Stop Calling it Plan-B

By Guest Contributor: Tamala Malerk

Plan-B: The career-trajectory of the unlucky few who do not secure a position in academia after obtaining their Ph.D.

By referring to any other job besides one in academia as “Plan-B,” implies that there is a “Plan-A” that will work for the majority. Unfortunately, the “unlucky few” from my self-created definition above is today the vast majority of people exiting their Ph.D. programs. Each year, the academic job market remains stagnant and competition seems to just get more fierce. You are not only competing with other newly-minted Ph.Ds. but the hundreds of others who were previously rejected from positions. I wish that what I was stating here was new information, but we have been seeing articles and data about “Plan-B” since the 1970s with the introduction of the field of Public History. We’ve known for almost half a century that academia will not be the end for many, if not most, PhDs and we need to start preparing scholars for the world outside of academia.

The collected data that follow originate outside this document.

Lemma step_update_delta (t : tick) (l : locals) (w : world) :
  t_event t = UPDATE_DELTA ->
  v_AUTORELOAD (t_values t)
  && timeout_due (t_now_due t) (next_reload_time l) = false ->
  main_step t l w
  = (Ok (Continue
           (mkLocals (current_still l)
                     (fst (validate_delta (Py.Str (v_DELTA (t_values t)))))
                     (next_reload_time l))),
     if snd (validate_delta (Py.Str (v_DELTA (t_values t)))) then w
     else mkWorld (frames w) (window_IMAGE w) (Some Py.str_DELTA) (popups w)
                  (files w) (unwritable w)).
Proof.
  intros Hev Hdue. unfold main_step. rewrite Hev, Hdue.
  destruct (validate_delta (Py.Str (v_DELTA (t_values t)))) as [d valid].
  destruct valid; reflexivity.
Qed.

Lemma step_idle (t : tick) (l : locals) (w : world) :
  t_event t = TIMEOUT ->
  v_AUTORELOAD (t_values t)
  && timeout_due (t_now_due t) (next_reload_time l) = false ->
  main_step t l w = (Ok (Continue l), w).
Proof.
  intros Hev Hdue. unfold main_step. rewrite Hev, Hdue. reflexivity.
Qed.

Lemma locals_eta (l : locals) :
  mkLocals (current_still l) (delta l) (next_reload_time l) = l.
Proof. destruct l. reflexivity. Qed.

(** ** The invariant of the loop *)

Lemma known_size_resized (fr : StillFrame) (target : Z * Z) :
  target = (WIDTH, HEIGHT_16_9) \/ target = (WIDTH, HEIGHT) ->
  known_size (resized fr target).
Proof.
  intros Htarget. unfold known_size. rewrite resized_size.
  right. exact Htarget.
Qed.

Lemma toggled_size_cases (fr : StillFrame) :
  toggled_size fr = (WIDTH, HEIGHT_16_9) \/ toggled_size fr = (WIDTH, HEIGHT).
Proof.
  unfold toggled_size.
  destruct (size_eqb (Image_size (image fr)) (Image_size (original fr)));
    [left | right]; reflexivity.
Qed.

Lemma refreshed_invariant (img : Image) (rs : bool) :
  Image_format (original (refreshed img rs)) = Some PNG
  /\ known_size (refreshed img rs).
Proof.
  unfold refreshed. destruct rs.
  - rewrite resized_original. split; [reflexivity|].
    apply known_size_resized. left. reflexivity.
  - split; [reflexivity | left; reflexivity].
Qed.

Lemma main_init_result (get : network) (now : Z) (w0 : world) :
  main_init get now w0
  = match download_image get FEED_URL with
    | Ok img =>
        (Ok (mkLocals (fresh (dom (frames w0))) DELTA
                      (now + timedelta_seconds DELTA)),
         displayed (Image_save (image (refreshed img false)) PNG)
                   (set_frames (insert (fresh (dom (frames w0)))
                                       (refreshed img false)) w0))
    | Raise e => (Raise e, w0)
    end.
Proof.
  unfold main_init, bind. rewrite refresh_result.
  destruct (download_image get FEED_URL); reflexivity.
Qed.

Lemma DELTA_in_range : MIN_DELTA <= DELTA <= MAX_DELTA.
Proof. unfold DELTA, MIN_DELTA, MAX_DELTA. lia. Qed.

Lemma validate_delta_fst_in_range (value : Py.value) :
  MIN_DELTA <= fst (validate_delta value) <= MAX_DELTA.
Proof.
  destruct (Py.int value) as [n|e] eqn:Hint.
  - rewrite (validate_delta_Ok _ _ Hint).
    destruct ((MIN_DELTA <=? n) && (n <=? MAX_DELTA)) eqn:Hb; simpl.
    + apply in_range_iff. exact Hb.
    + exact DELTA_in_range.
  - rewrite (validate_delta_Raise _ _ Hint). exact DELTA_in_range.
Qed.

Lemma main_init_invariant (get : network) (now : Z) (w0 : world)
    (l : locals) (w : world) :
  main_init get now w0 = (Ok l, w) -> loop_invariant l w.
Proof.
  rewrite main_init_result.
  destruct (download_image get FEED_URL) as [img|e]; [|discriminate].
  intros [= <- <-]. split; [|exact DELTA_in_range].
  exists (refreshed img false). simpl.
  split; [apply lookup_insert_eq|]. split; [reflexivity|].
  exact (refreshed_invariant img false).
Qed.

(** Which branch an iteration takes. *)
Lemma step_dispatch (t : tick) (l : locals) :
  (t_event t = WIN_CLOSED \/ t_event t = Exit)
  \/ (t_event t <> WIN_CLOSED /\ t_event t <> Exit
      /\ bool_decide (t_event t = RELOAD)
         || (v_AUTORELOAD (t_values t)
             && timeout_due (t_now_due t) (next_reload_time l)) = true)
  \/ (v_AUTORELOAD (t_values t)
      && timeout_due (t_now_due t) (next_reload_time l) = false
      /\ (t_event t = RESIZE \/ t_event t = SAVE
          \/ t_event t = UPDATE_DELTA \/ t_event t = TIMEOUT)).
Proof.
  destruct (v_AUTORELOAD (t_values t)
            && timeout_due (t_now_due t) (next_reload_time l)) eqn:Hdue;
    destruct (t_event t) eqn:Hev;
    try (left; tauto);
    try (right; left; repeat split; try discriminate;
         try rewrite orb_true_r; reflexivity);
    right; right; split; tauto.
Qed.

Lemma main_step_invariant (t : tick) (l : locals) (w : world)
    (l' : locals) (w' : world) :
  loop_invariant l w ->
  main_step t l w = (Ok (Continue l'), w') ->
  loop_invariant l' w'.
Proof.
  intros [(fr & Hfr & Hshown & Hpng & Hsize) Hdelta] Hstep.
  destruct (step_dispatch t l)
    as [Hexit | [(Hclosed & Hexit & Hreload)
                | (Hdue & [Hev | [Hev | [Hev | Hev]]])]].
  - rewrite (step_exit _ _ _ Hexit) in Hstep. discriminate.
  - rewrite (step_reload _ _ _ Hclosed Hexit Hreload) in Hstep.
    destruct (download_image (t_get t) FEED_URL) as [img|e]; [|discriminate].
    injection Hstep as <- <-. split; [|exact Hdelta].
    exists (refreshed img (v_RESIZE (t_values t))). simpl.
    split; [apply lookup_insert_eq|]. split; [reflexivity|].
    exact (refreshed_invariant img (v_RESIZE (t_values t))).
  - rewrite (step_resize _ _ _ _ Hev Hdue Hfr) in Hstep.
    injection Hstep as <- <-. split; [|exact Hdelta].
    exists (resized fr (toggled_size fr)). simpl.
    split; [apply lookup_insert_eq|]. split; [reflexivity|].
    rewrite resized_original. split; [exact Hpng|].
    apply known_size_resized, toggled_size_cases.
  - rewrite (step_save _ _ _ _ Hev Hdue Hfr) in Hstep.
    injection Hstep as <- <-. split; [|exact Hdelta].
    exists fr.
    destruct (t_filename t) as [filename|]; [|tauto].
    destruct (String.eqb filename ""); [tauto|].
    destruct (unwritable w filename); simpl; tauto.
  - rewrite (step_update_delta _ _ _ Hev Hdue) in Hstep.
    pose proof (validate_delta_fst_in_range (Py.Str (v_DELTA (t_values t))))
      as Hrange.
    destruct (validate_delta (Py.Str (v_DELTA (t_values t)))) as [d valid].
    simpl in Hstep, Hrange.
    destruct valid; injection Hstep as <- <-; (split; [|exact Hrange]);
      exists fr; simpl; tauto.
  - rewrite (step_idle _ _ _ Hev Hdue) in Hstep.
    injection Hstep as <- <-. split; [|exact Hdelta].
    exists fr. tauto.
Qed.

Lemma reachable_invariant (l : locals) (w : world) :
  reachable l w -> loop_invariant l w.
Proof.
  induction 1 as [get now w0 l w Hinit | t l w l' w' _ IH Hstep].
  - exact (main_init_invariant _ _ _ _ _ Hinit).
  - exact (main_step_invariant _ _ _ _ _ IH Hstep).
Qed.

Lemma start_reachable : reachable start_locals start_world.
Proof.
  apply (reachable_init unreachable_timeout 0 empty_world).
  vm_compute. reflexivity.
Defined.

(** ** What holds in every state of the loop *)

(** X7: In every state of [main] the current still is a frame of the store and
    the window shows exactly [bytes()] of it: no branch changes the frame
    without updating the picture, or the picture without the frame. *)
Theorem reachable_shows_current_still (l : locals) (w : world) :
  reachable l w -> shows_current_still l w.
Proof.
  intros Hreach.
  destruct (reachable_invariant l w Hreach)
    as [(fr & Hfr & Hshown & _) _].
  exists fr. split; assumption.
Qed.

Lemma reachable_shows_current_still_witness :
  shows_current_still start_locals start_world.
Proof. exact (reachable_shows_current_still _ _ start_reachable). Defined.

(** X8: In every state of [main] the reload interval lies within
    [MIN_DELTA, MAX_DELTA] = [45, 300], whatever texts were submitted. *)
Theorem reachable_delta_in_range (l : locals) (w : world) :
  reachable l w -> 45 <= delta l <= 300.
Proof.
  intros Hreach. destruct (reachable_invariant l w Hreach) as [_ Hdelta].
  exact Hdelta.
Qed.

Lemma reachable_delta_in_range_witness : 45 <= delta start_locals <= 300.
Proof. exact (reachable_delta_in_range _ _ start_reachable). Defined.

(** X9: In every state of [main] the cached original of the current still is a
    PNG image, and the image of the still has the size of that original,
    the 16:9 size 704x396 or the native size 704x480. *)
Theorem reachable_known_size (l : locals) (w : world) :
  reachable l w ->
  exists fr,
    frames w !! current_still l = Some fr
    /\ Image_format (original fr) = Some PNG
    /\ (Image_size (image fr) = Image_size (original fr)
        \/ Image_size (image fr) = (704, 396)
        \/ Image_size (image fr) = (704, 480)).
Proof.
  intros Hreach.
  destruct (reachable_invariant l w Hreach)
    as [(fr & Hfr & _ & Hpng & Hsize) _].
  exists fr. split; [exact Hfr|]. split; [exact Hpng | exact Hsize].
Qed.

Lemma reachable_known_size_witness :
  exists fr, frames start_world !! current_still start_locals = Some fr
             /\ Image_format (original fr) = Some PNG.
Proof.
  destruct (reachable_known_size _ _ start_reachable) as (fr & Hfr & Hpng & _).
  exists fr. split; assumption.
Defined.

(** ** Start-up *)

(** X10: [main] starts with one fetch.  If [download_image] raises, the
    exception leaves [main] with the world as it was.  If the start-up
    code returns, the interval is 45, the first deadline lies 45 seconds
    after the clock reading and is not due at that reading, the still is
    a new frame, and the window shows the fetched picture as PNG. *)
Theorem main_init_spec (get : network) (now : Z) (w0 : world) :
  (forall e, download_image get FEED_URL = Raise e ->
     main_init get now w0 = (Raise e, w0))
  /\ (forall l w, main_init get now w0 = (Ok l, w) ->
        exists img,
          download_image get FEED_URL = Ok img
          /\ delta l = 45
          /\ next_reload_time l = now + 45000000
          /\ timeout_due now (next_reload_time l) = false
          /\ frames w0 !! current_still l = None
          /\ window_IMAGE w = Some (Encoded PNG (Image_picture img))).
Proof.
  split.
  - intros e He. rewrite main_init_result, He. reflexivity.
  - intros l w. rewrite main_init_result.
    destruct (download_image get FEED_URL) as [img|e]; [|discriminate].
    intros [= <- <-]. exists img. simpl.
    split; [reflexivity|]. split; [reflexivity|]. split; [reflexivity|].
    split; [apply not_true_is_false; rewrite timeout_due_iff;
            unfold timedelta_seconds, DELTA, MIN_DELTA; lia|].
    split; [apply not_elem_of_dom, is_fresh | reflexivity].
Qed.

Lemma main_init_spec_witness :
  main_init unreachable_network 0 empty_world = (Raise ConnectionError, empty_world)
  /\ next_reload_time start_locals = 0 + 45000000.
Proof.
  split.
  - apply (proj1 (main_init_spec unreachable_network 0 empty_world)).
    reflexivity.
  - destruct (proj2 (main_init_spec unreachable_timeout 0 empty_world)
                start_locals start_world)
      as (img & _ & _ & Hnext & _).
    + vm_compute. reflexivity.
    + exact Hnext.
Defined.

(** ** Failures *)

(** X11: [download_image] never raises a Timeout: an exception that leaves it
    is one that [except Timeout] does not handle. *)
Theorem download_image_never_raises_Timeout (get : network) (url : string)
    (e : exn) :
  download_image get url = Raise e -> is_Timeout e = false.
Proof.
  unfold download_image.
  destruct (get url) as [r|e0]; simpl.
  - destruct (status_code r =? 200); [|discriminate].
    destruct (content r); simpl; [discriminate|].
    intros [= <-]. reflexivity.
  - destruct (is_Timeout e0) eqn:Htimeout; [discriminate|].
    intros [= <-]. exact Htimeout.
Qed.

Lemma download_image_never_raises_Timeout_witness :
  is_Timeout ConnectionError = false.
Proof.
  apply (download_image_never_raises_Timeout unreachable_network FEED_URL).
  reflexivity.
Defined.

(** X12: An iteration of [main] raises only when it is a reload: toggling,
    saving, setting the interval and idling never end the loop with an
    exception. *)
Theorem step_raises_only_in_reload (t : tick) (l : locals) (w : world)
    (e : exn) (w' : world) :
  reachable l w ->
  main_step t l w = (Raise e, w') ->
  t_event t <> WIN_CLOSED
  /\ t_event t <> Exit
  /\ (t_event t = RELOAD
      \/ v_AUTORELOAD (t_values t)
         && timeout_due (t_now_due t) (next_reload_time l) = true).
Proof.
  intros Hreach Hstep.
  destruct (reachable_invariant l w Hreach) as [(fr & Hfr & _) _].
  destruct (step_dispatch t l)
    as [Hexit | [(Hclosed & Hexit & Hreload)
                | (Hdue & [Hev | [Hev | [Hev | Hev]]])]].
  - rewrite (step_exit _ _ _ Hexit) in Hstep. discriminate.
  - split; [exact Hclosed|]. split; [exact Hexit|].
    apply orb_true_iff in Hreload as [Hev | Hdue]; [left | right; exact Hdue].
    apply bool_decide_eq_true in Hev. exact Hev.
  - rewrite (step_resize _ _ _ _ Hev Hdue Hfr) in Hstep. discriminate.
  - rewrite (step_save _ _ _ _ Hev Hdue Hfr) in Hstep. discriminate.
  - rewrite (step_update_delta _ _ _ Hev Hdue) in Hstep. discriminate.
  - rewrite (step_idle _ _ _ Hev Hdue) in Hstep. discriminate.
Qed.

Lemma step_raises_only_in_reload_witness :
  t_event (mkTick RELOAD (mkValues true false "45") 0 0 unreachable_network None)
  <> Exit.
Proof.
  apply (step_raises_only_in_reload
           (mkTick RELOAD (mkValues true false "45") 0 0 unreachable_network None)
           start_locals start_world ConnectionError start_world).
  - exact start_reachable.
  - vm_compute. reflexivity.
Defined.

By referring any job outside of academia as “Plan-B” places unnecessary and unwarranted shame on these jobs. There is nothing wrong with not working in academia, and some historians may not even want to work in academia in the first place. *gasp* Academia offers the opportunity to continue research and writing, but places all of its value in publication. If writing your dissertation was not the most fun you had during your time as a Ph.D. student, tenure-track professing may not be for you. Most scholars believe that if they don’t land that coveted “Plan-A” position that they will end up teaching secondary school. However, there are plenty of jobs out there for historians that don’t involve educating teenagers, and even if that is where you end up: there is no shame in that, and we need to stop stigmatizing these and any other non-academia jobs. (Did you know the federal government pays its historians upwards of 6-figures a year? No shame there). Academic programs need to start placing time, value, and resources in jobs outside of academia because that is where most of us will land, and I would like to get there without feeling like a complete failure and that the last four years of my life were not a total waste of time. 

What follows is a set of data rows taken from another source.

(** [cocktail.metadata.field if cocktail.metadata else None] *)
Definition metadata_field (metadata : option MetadataCreate.t)
    (field : MetadataCreate.t -> option string) : option string :=
  match metadata with
  | Some m => field m
  | None => None
  end.

(** [if cocktail.metadata and cocktail.metadata.field: for x in
    cocktail.metadata.field: body]: the guard fails when the metadata or
    the list is absent and when the list is empty. *)
Definition for_each_listed (metadata : option MetadataCreate.t)
    (field : MetadataCreate.t -> option (list string))
    (body : string -> M unit) : M unit :=
  match metadata with
  | Some m =>
      match field m with
      | Some (x :: l) => for_each (x :: l) body
      | Some [] => ret tt
      | None => ret tt
      end
  | None => ret tt
  end.

(** Lines 195-200: the ingredient of that name, created and committed when
    there is none. *)
Definition ingredient_obj (name : string) : M Ingredient.t :=
  found <- read (first_ingredient name) ;;
  match found with
  | Some obj => ret obj
  | None =>
      obj <- db_add_ingredient name ;;
      db_commit ;;
      db_refresh_ingredient obj
  end.

(** Lines 223-228. *)
Definition garnish_obj (garnish_name : string) : M Garnish.t :=
  found <- read (first_garnish garnish_name) ;;
  match found with
  | Some obj => ret obj
  | None =>
      obj <- db_add_garnish garnish_name ;;
      db_commit ;;
      db_refresh_garnish obj
  end.

(** Lines 234-239 with [type = 'tag'], lines 244-249 with
    [type = 'flavor_tag']. *)
Definition tag_obj (tag_name type : string) : M Tag.t :=
  found <- read (first_tag tag_name type) ;;
  match found with
  | Some obj => ret obj
  | None =>
      obj <- db_add_tag tag_name type ;;
      db_commit ;;
      db_refresh_tag obj
  end.

(** The bodies of the five loops. *)

Definition handle_ingredient (cocktail_id : Z) (ing : IngredientCreate.t) : M unit :=
  obj <- ingredient_obj (IngredientCreate.name ing) ;;
  (* Create CocktailIngredient *)
  db_add_cocktail_ingredient cocktail_id (Ingredient.id obj)
    (IngredientCreate.quantity ing) (IngredientCreate.unit ing)
    (IngredientCreate.notes ing).

Definition handle_instruction (cocktail_id : Z) (p : Z * string) : M unit :=
  let (idx, instruction_text) := p in
  db_add_instruction cocktail_id (idx + 1) instruction_text.

Definition handle_garnish (cocktail_id : Z) (garnish_name : string) : M unit :=
  obj <- garnish_obj garnish_name ;;
  garnishes_append cocktail_id obj.

Definition handle_tag (type : string) (cocktail_id : Z) (tag_name : string) : M unit :=
  obj <- tag_obj tag_name type ;;
  tags_append cocktail_id obj.

Definition create_cocktail (cocktail : CocktailCreate.t) : M CocktailRead.t :=
  let metadata := CocktailCreate.metadata cocktail in
  (* Create the Cocktail *)
  new_cocktail <- db_add_cocktail
                    (CocktailCreate.title cocktail)
                    (CocktailCreate.author cocktail)
                    (CocktailCreate.description cocktail)
                    (metadata_field metadata MetadataCreate.difficulty)
                    (metadata_field metadata MetadataCreate.glass_type)
                    (metadata_field metadata MetadataCreate.cover_image) ;;
  db_commit ;;
  new_cocktail <- db_refresh_cocktail new_cocktail ;;
  (* Handle ingredients *)
  for_each (CocktailCreate.ingredients cocktail)
    (handle_ingredient (Cocktail.id new_cocktail)) ;;
  (* Handle instructions *)
  for_each (enumerate (CocktailCreate.instructions cocktail))
    (handle_instruction (Cocktail.id new_cocktail)) ;;
  (* Handle garnishes *)
  for_each_listed metadata MetadataCreate.garnish
    (handle_garnish (Cocktail.id new_cocktail)) ;;
  (* Handle tags *)
  for_each_listed metadata MetadataCreate.tags
    (handle_tag "tag" (Cocktail.id new_cocktail)) ;;
  (* Handle flavor_tags *)
  for_each_listed metadata MetadataCreate.flavor_tags
    (handle_tag "flavor_tag" (Cocktail.id new_cocktail)) ;;
  db_commit ;;
  new_cocktail <- db_refresh_cocktail new_cocktail ;;
  lift (fun d => serialize_cocktail d new_cocktail).

(** ** get_cocktails and get_cocktail (main.py, lines 257-268) *)

Definition get_cocktails : M (list CocktailRead.t) :=
  lift (fun d => traverse (serialize_cocktail d) (cocktails d)).

(** The integers that SQLite stores and that the driver binds to a
    statement: 64 bits, signed. *)
Definition sqlite_integer (n : Z) : bool :=
  (-9223372036854775808 <=? n) && (n <=? 9223372036854775807).

(** [db.query(Cocktail).filter(Cocktail.id == cocktail_id).first()].  The
    path parameter is a Python [int] of any size and is bound to the
    statement as it is; for one outside 64 bits the driver raises
    [OverflowError] instead of running the statement.  No stored key is
    outside 64 bits, so such an id is the id of no row: the embedding
    looks the row up and tests the bound when there is none, which on
    every database that SQLite can hold is the same as testing the bound
    first. *)
Definition first_cocktail (cocktail_id : Z) : M (option Cocktail.t) :=
  found <- read (cocktail_by_id cocktail_id) ;;
  match found with
  | Some c => ret (Some c)
  | None => if sqlite_integer cocktail_id then ret None else raise OverflowError
  end.

Definition get_cocktail (cocktail_id : Z) : M CocktailRead.t :=
  cocktail <- first_cocktail cocktail_id ;;
  match cocktail with
  | None => raise (HTTPException 404 "Cocktail not found")
  | Some c => lift (fun d => serialize_cocktail d c)
  end.

(** ** Request validation

    What FastAPI does with the body of [POST /cocktails] before it calls
    [create_cocktail]: the body is parsed against [CocktailCreate]
    (lines 85-108).  A field annotated [str] or [List[...]] is required; a
    field annotated [Optional[...]] may be absent and is then [None].  A
    value that cannot be read as the declared type fails the validation
    under either annotation.  No field carries any further constraint. *)

Definition required {A} (f : Field A) : option A :=
  match f with
  | Given a => Some a
  | Absent => None
  | IllTyped => None
  end.

Definition optional {A} (f : Field A) : option (option A) :=
  match f with
  | Given a => Some (Some a)
  | Absent => Some None
  | IllTyped => None
  end.

Definition parse_ingredient (b : IngredientBody.t) : option IngredientCreate.t :=
  match required (IngredientBody.name b), optional (IngredientBody.quantity b),
        optional (IngredientBody.unit b), optional (IngredientBody.notes b) with
  | Some name, Some quantity, Some unit', Some notes =>
      Some (IngredientCreate.mk name quantity unit' notes)
  | _, _, _, _ => None
  end.

Definition parse_metadata (b : MetadataBody.t) : option MetadataCreate.t :=
  match optional (MetadataBody.difficulty b), optional (MetadataBody.glass_type b),
        optional (MetadataBody.garnish b), optional (MetadataBody.tags b),
        optional (MetadataBody.flavor_tags b), optional (MetadataBody.cover_image b) with
  | Some difficulty, Some glass_type, Some garnish, Some tags, Some flavor_tags,
    Some cover_image =>
      Some (MetadataCreate.mk difficulty glass_type garnish tags flavor_tags
              cover_image)
  | _, _, _, _, _, _ => None
  end.

Fixpoint parse_all {A B} (f : A -> option B) (l : list A) : option (list B) :=
  match l with
  | [] => Some []
  | a :: l' =>
      match f a, parse_all f l' with
      | Some b, Some bs => Some (b :: bs)
      | _, _ => None
      end
  end.

(** A nested model: absent, or parsed in its turn. *)
Definition optional_model {A B} (parse : A -> option B) (f : Field A)
    : option (option B) :=
  match f with
  | Given a =>
      match parse a with
      | Some b => Some (Some b)
      | None => None
      end
  | Absent => Some None
  | IllTyped => None
  end.

Definition parse_cocktail (b : CocktailBody.t) : option CocktailCreate.t :=
  match required (CocktailBody.title b), optional (CocktailBody.author b),
        optional (CocktailBody.description b),
        required (CocktailBody.ingredients b),
        required (CocktailBody.instructions b),
        optional_model parse_metadata (CocktailBody.metadata b) with
  | Some title, Some author, Some description, Some ingredients,
    Some instructions, Some metadata =>
      match parse_all parse_ingredient ingredients with
      | Some ingredients =>
          Some (CocktailCreate.mk title author description ingredients
                  instructions metadata)
      | None => None
      end
  | _, _, _, _, _, _ => None
  end.

(** The route [POST /cocktails]. *)
Definition post_cocktails (body : CocktailBody.t) : M CocktailRead.t :=
  match parse_cocktail body with
  | Some cocktail => create_cocktail cocktail
  | None => raise RequestValidationError
  end.

(** ** Requests one after the other

    Each request runs in a session of its own, opened on what the sessions
    before it left durable. *)

Definition after_create (d : DB) (cocktail : CocktailCreate.t) : DB :=
  durable d (snd (create_cocktail cocktail (open d))).

Definition after_creates (d : DB) (l : list CocktailCreate.t) : DB :=
  fold_left after_create l d.

(** ** Well-formed databases

    What the storage engine enforces (primary keys, the UNIQUE columns
    [Ingredient.name] and [Garnish.name]) together with what the creates
    of this program maintain: one tag per (name, type), and foreign keys
    that name existing rows. *)

Definition cocktail_ids (d : DB) : list Z := map Cocktail.id (cocktails d).
Definition ingredient_ids (d : DB) : list Z := map Ingredient.id (ingredients d).
Definition tag_ids (d : DB) : list Z := map Tag.id (tags d).
Definition garnish_ids (d : DB) : list Z := map Garnish.id (garnishes d).

Definition tag_key (t : Tag.t) : string * string := (Tag.name t, Tag.type t).

Record wf (d : DB) : Prop := mkWf
  { wf_cocktail_ids : NoDup (cocktail_ids d);
    wf_ingredient_ids : NoDup (ingredient_ids d);
    wf_tag_ids : NoDup (tag_ids d);
    wf_garnish_ids : NoDup (garnish_ids d);
    wf_cocktail_ingredient_ids :
      NoDup (map CocktailIngredient.id (cocktail_ingredients d));
    wf_instruction_ids : NoDup (map Instruction.id (instructions d));
    wf_ingredient_names : NoDup (map Ingredient.name (ingredients d));
    wf_garnish_names : NoDup (map Garnish.name (garnishes d));
    wf_tag_keys : NoDup (map tag_key (tags d));
    wf_ci_cocktail : forall ci, In ci (cocktail_ingredients d) ->
      In (CocktailIngredient.cocktail_id ci) (cocktail_ids d);
    wf_ci_ingredient : forall ci, In ci (cocktail_ingredients d) ->
      In (CocktailIngredient.ingredient_id ci) (ingredient_ids d);
    wf_instruction_cocktail : forall i, In i (instructions d) ->
      In (Instruction.cocktail_id i) (cocktail_ids d);
    wf_tag_link_cocktail : forall p, In p (cocktail_tags d) ->
      In (fst p) (cocktail_ids d);
    wf_tag_link_tag : forall p, In p (cocktail_tags d) ->
      In (snd p) (tag_ids d);
    wf_garnish_link_cocktail : forall p, In p (cocktail_garnishes d) ->
      In (fst p) (cocktail_ids d);
    wf_garnish_link_garnish : forall p, In p (cocktail_garnishes d) ->
      In (snd p) (garnish_ids d) }.

(** [l'] is [l] with rows added at its end. *)
Definition extends {A} (l l' : list A) : Prop := exists k, l' = l ++ k.

(** The names over which a guarded metadata loop runs. *)
Definition listed (metadata : option MetadataCreate.t)
    (field : MetadataCreate.t -> option (list string)) : list string :=
  match metadata with
  | Some m =>
      match field m with
      | Some l => l
      | None => []
      end
  | None => []
  end.

(** The row that [create_cocktail] writes to [cocktails] on the database
    [d]. *)
Definition new_cocktail_row (cocktail : CocktailCreate.t) (d : DB) : Cocktail.t :=
  Cocktail.mk (next_id (cocktail_ids d))
    (CocktailCreate.title cocktail)
    (CocktailCreate.author cocktail)
    (CocktailCreate.description cocktail)
    (metadata_field (CocktailCreate.metadata cocktail) MetadataCreate.difficulty)
    (metadata_field (CocktailCreate.metadata cocktail) MetadataCreate.glass_type)
    (metadata_field (CocktailCreate.metadata cocktail) MetadataCreate.cover_image).

(** An ingredient line of the request and the [cocktail_ingredients] row
    written for it. *)
Definition line_row (d : DB) (cocktail_id : Z) (line : IngredientCreate.t)
    (row : CocktailIngredient.t) : Prop :=
  CocktailIngredient.cocktail_id row = cocktail_id /\
  CocktailIngredient.quantity row = IngredientCreate.quantity line /\
  CocktailIngredient.unit row = IngredientCreate.unit line /\
  CocktailIngredient.notes row = IngredientCreate.notes line /\
  exists i, first_ingredient (IngredientCreate.name line) d = Some i /\
            CocktailIngredient.ingredient_id row = Ingredient.id i.

(** The document entry of an ingredient line. *)
Definition line_read (line : IngredientCreate.t) : IngredientRead.t :=
  IngredientRead.mk (IngredientCreate.name line)
    (IngredientCreate.quantity line) (IngredientCreate.unit line)
    (IngredientCreate.notes line).

(** The rows of [d] followed, table by table, by the rows of [k].  Every
    write of this program adds rows at the end of a table, so every state
    of a session is the one it started from followed by what it wrote. *)
Definition db_app (d k : DB) : DB :=
  mkDB (cocktails d ++ cocktails k)
       (ingredients d ++ ingredients k)
       (cocktail_ingredients d ++ cocktail_ingredients k)
       (instructions d ++ instructions k)
       (tags d ++ tags k)
       (garnishes d ++ garnishes k)
       (cocktail_tags d ++ cocktail_tags k)
       (cocktail_garnishes d ++ cocktail_garnishes k).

My own experience in this has been both inside and outside of the college experience. In May 2017, I was a newly minted History M.A. on the job market in one of the most historic cities in the USA: Savannah, GA. There were tons of colleges, historic sites, and museums in the area; yet, I couldn’t even land a $10.00 an hour job at an archive or an adjunct position, both jobs that I had been conditioned to see as “lesser-than” anyways. Didn’t these places know I had a graduate degree in the humanities? I ended up teaching 7th-grade social studies and language arts, a position that paid equal or more than what many of my similar-aged peers made AND gave me summers off, yet I felt like a failure because it wasn’t a position at a college.

My second experience was in my Spring 2019 Ph.D. Interdisciplinary Seminar course where we learned about how to write syllabi, cover letters, CVs, and discussed the job market. I asked my professor why if we, the students, already know that there are no jobs in academia and they, the professors, also are armed with this information, are we being solely trained as academics? His answer was basically because that is all they, as tenure-track professors, know. They are the unicorns, the lucky few who make it to those coveted positions. We need to re-frame our Ph.D. programs so that students can gain knowledge and experience in something other than teaching undergraduates and writing conference/journal articles perhaps through internships and guest speakers. There are universities out there that are beginning to do the leg-work by reshaping how a dissertation is done and how students achieve Ph.D. candidacy, but we need work like this to become more wide-spread to see any real impact.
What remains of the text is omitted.